Instructions to follow:
Print the first line of the records below and every line after it, up to and including the line with "From S2P Require Import Prelude". Print nothing else.

Record extracts:
*** Block opens ***

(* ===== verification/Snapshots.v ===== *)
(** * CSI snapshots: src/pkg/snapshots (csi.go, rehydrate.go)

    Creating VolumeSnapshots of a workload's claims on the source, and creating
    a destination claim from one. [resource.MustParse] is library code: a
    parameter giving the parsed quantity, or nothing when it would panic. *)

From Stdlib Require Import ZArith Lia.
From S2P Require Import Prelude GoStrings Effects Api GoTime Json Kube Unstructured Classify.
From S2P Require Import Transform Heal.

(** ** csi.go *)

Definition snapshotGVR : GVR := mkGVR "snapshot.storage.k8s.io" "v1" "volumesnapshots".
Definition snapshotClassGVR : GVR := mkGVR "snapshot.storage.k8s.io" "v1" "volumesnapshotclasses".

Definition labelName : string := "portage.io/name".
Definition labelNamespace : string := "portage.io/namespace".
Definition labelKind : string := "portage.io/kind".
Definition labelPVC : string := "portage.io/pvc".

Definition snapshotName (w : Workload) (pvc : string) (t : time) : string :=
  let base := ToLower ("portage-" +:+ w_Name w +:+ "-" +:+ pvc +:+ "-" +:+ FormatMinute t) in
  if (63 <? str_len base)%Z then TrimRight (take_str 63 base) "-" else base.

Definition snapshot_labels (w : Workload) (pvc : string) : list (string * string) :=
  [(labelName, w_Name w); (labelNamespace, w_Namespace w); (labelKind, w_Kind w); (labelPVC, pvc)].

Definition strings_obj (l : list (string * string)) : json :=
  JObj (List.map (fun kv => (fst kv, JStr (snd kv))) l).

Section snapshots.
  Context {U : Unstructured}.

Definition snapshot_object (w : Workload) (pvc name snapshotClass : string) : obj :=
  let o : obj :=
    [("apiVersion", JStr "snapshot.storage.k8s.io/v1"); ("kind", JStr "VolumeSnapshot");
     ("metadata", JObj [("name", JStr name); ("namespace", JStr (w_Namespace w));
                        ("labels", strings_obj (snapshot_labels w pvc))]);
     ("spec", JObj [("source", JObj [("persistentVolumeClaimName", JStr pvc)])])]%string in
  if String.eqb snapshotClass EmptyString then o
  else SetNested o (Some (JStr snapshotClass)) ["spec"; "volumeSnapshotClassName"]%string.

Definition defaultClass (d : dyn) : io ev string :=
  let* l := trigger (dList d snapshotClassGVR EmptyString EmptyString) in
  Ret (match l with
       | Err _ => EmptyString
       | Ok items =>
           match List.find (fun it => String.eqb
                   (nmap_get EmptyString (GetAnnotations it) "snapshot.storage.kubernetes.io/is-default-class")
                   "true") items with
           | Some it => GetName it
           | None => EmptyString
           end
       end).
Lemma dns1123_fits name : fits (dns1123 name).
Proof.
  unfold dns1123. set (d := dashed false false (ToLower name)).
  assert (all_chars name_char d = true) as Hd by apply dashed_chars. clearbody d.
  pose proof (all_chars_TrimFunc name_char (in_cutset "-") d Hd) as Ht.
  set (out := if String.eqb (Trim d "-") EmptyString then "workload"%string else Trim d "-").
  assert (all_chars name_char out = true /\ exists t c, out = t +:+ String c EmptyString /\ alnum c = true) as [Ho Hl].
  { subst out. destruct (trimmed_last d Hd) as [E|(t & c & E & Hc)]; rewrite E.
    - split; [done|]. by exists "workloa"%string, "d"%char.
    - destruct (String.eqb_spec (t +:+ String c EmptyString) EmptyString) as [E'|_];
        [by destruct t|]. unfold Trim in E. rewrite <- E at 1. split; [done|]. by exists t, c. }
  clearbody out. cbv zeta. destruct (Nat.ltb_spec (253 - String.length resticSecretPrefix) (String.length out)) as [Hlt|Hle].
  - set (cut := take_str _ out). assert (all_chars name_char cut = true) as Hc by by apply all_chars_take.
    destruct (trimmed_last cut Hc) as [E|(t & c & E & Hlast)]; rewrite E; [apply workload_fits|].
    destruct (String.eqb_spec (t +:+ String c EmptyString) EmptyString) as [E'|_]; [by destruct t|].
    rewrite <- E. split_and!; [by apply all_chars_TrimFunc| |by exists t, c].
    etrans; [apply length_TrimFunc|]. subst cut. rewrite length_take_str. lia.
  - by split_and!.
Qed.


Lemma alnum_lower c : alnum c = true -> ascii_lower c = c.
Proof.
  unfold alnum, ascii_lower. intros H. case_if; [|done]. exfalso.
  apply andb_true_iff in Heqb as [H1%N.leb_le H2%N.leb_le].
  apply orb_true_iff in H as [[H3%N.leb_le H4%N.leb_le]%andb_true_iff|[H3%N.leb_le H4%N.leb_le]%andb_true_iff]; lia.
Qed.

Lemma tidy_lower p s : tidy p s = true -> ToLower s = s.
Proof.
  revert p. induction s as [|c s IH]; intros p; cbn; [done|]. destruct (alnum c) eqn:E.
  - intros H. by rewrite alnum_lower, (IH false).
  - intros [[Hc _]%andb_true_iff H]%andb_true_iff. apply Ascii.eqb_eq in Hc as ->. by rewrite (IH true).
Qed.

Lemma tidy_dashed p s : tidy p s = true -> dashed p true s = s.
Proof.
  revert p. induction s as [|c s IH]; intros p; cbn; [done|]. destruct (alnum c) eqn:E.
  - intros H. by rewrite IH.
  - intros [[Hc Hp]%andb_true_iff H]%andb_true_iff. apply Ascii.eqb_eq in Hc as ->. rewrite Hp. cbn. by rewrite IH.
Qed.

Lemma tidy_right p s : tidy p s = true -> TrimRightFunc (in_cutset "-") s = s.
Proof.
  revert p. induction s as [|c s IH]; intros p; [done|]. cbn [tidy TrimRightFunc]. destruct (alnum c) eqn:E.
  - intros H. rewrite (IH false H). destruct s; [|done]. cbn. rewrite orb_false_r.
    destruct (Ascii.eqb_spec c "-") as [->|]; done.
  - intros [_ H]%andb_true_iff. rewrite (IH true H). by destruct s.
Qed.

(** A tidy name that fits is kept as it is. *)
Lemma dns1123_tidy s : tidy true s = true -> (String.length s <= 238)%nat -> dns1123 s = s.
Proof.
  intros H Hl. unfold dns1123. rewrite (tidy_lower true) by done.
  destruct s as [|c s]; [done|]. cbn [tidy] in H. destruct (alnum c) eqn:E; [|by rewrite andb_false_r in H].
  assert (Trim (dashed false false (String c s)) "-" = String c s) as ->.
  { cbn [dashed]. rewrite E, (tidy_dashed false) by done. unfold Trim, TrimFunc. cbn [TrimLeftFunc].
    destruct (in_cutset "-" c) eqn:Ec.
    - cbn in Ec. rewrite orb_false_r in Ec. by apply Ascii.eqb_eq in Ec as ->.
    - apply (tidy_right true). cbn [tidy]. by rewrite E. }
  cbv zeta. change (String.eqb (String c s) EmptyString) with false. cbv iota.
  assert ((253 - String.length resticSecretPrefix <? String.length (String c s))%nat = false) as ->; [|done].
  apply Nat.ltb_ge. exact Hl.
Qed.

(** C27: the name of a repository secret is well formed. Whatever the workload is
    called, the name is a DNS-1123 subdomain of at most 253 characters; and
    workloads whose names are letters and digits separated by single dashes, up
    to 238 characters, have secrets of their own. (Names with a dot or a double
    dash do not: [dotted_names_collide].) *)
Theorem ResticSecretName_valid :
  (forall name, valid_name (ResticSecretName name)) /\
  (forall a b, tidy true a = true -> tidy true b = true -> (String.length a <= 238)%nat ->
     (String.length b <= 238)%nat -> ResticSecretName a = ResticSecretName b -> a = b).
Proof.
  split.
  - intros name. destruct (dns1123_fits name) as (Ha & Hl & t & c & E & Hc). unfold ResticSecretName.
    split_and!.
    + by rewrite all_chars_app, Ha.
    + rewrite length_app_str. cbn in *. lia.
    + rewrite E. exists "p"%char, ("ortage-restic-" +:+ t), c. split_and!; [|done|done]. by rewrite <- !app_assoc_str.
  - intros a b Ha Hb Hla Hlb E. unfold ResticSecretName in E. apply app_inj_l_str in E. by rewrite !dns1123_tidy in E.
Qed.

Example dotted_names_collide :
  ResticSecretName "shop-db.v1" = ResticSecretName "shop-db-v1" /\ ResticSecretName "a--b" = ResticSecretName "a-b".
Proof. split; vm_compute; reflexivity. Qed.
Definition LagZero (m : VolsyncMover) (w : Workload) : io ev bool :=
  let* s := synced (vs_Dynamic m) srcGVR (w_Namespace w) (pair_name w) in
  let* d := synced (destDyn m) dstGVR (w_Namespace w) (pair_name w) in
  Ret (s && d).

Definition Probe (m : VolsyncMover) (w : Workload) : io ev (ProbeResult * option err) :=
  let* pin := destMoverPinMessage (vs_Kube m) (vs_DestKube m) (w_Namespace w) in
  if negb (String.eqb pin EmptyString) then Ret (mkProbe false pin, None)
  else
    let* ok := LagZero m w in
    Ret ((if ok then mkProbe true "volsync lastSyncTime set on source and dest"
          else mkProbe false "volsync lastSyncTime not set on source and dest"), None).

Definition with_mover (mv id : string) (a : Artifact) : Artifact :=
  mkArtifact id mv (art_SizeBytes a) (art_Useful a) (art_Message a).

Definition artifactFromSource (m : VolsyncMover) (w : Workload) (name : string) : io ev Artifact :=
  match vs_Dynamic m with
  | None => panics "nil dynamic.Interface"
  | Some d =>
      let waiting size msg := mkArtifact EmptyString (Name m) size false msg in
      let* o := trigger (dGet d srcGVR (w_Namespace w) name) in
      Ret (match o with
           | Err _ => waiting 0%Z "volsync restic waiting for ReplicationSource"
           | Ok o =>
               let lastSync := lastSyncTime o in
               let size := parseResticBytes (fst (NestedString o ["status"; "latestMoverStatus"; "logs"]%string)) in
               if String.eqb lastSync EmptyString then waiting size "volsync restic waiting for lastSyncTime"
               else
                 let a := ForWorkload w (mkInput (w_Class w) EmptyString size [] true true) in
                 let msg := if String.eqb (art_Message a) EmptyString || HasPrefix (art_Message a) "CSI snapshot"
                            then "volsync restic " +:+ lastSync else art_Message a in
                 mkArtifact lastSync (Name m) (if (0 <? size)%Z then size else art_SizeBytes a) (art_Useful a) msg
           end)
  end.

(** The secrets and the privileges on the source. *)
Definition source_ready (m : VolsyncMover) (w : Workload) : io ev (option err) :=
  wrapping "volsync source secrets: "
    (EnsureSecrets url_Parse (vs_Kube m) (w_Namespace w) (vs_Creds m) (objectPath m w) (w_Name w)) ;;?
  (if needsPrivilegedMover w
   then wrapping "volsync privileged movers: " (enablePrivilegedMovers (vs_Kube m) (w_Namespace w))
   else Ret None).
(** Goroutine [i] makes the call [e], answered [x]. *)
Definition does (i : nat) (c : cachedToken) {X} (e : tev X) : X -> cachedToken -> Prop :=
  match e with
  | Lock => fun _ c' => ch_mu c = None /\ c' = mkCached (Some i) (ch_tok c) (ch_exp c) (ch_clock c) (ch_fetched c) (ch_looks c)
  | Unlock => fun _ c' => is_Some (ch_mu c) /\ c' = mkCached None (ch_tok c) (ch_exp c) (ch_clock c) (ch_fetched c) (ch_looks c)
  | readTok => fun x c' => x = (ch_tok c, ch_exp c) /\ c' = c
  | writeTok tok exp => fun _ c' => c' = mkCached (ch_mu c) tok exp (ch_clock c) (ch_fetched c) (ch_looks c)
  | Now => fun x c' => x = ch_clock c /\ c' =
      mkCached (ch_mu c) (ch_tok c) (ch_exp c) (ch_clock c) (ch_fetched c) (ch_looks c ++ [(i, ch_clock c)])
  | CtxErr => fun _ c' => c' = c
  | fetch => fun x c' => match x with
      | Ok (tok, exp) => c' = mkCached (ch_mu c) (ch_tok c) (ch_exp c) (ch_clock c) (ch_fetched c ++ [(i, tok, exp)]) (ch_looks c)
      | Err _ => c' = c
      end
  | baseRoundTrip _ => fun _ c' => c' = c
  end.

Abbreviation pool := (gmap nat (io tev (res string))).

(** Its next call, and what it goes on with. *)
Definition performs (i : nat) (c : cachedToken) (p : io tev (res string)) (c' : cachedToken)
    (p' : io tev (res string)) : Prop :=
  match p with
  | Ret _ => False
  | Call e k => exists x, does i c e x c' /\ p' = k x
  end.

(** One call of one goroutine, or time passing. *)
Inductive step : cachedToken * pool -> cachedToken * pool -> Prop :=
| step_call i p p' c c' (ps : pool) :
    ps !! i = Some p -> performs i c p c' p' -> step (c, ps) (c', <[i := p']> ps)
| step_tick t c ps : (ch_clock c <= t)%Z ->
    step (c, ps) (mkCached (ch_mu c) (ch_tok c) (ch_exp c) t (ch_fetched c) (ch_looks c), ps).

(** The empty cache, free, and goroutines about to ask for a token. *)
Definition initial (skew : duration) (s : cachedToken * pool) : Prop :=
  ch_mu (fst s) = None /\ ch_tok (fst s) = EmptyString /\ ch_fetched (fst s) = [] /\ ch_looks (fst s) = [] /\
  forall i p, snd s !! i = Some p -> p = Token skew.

*** Block closes ***

Response:
(* ===== verification/Snapshots.v ===== *)
(** * CSI snapshots: src/pkg/snapshots (csi.go, rehydrate.go)

    Creating VolumeSnapshots of a workload's claims on the source, and creating
    a destination claim from one. [resource.MustParse] is library code: a
    parameter giving the parsed quantity, or nothing when it would panic. *)

From Stdlib Require Import ZArith Lia.
From S2P Require Import Prelude GoStrings Effects Api GoTime Json Kube Unstructured Classify.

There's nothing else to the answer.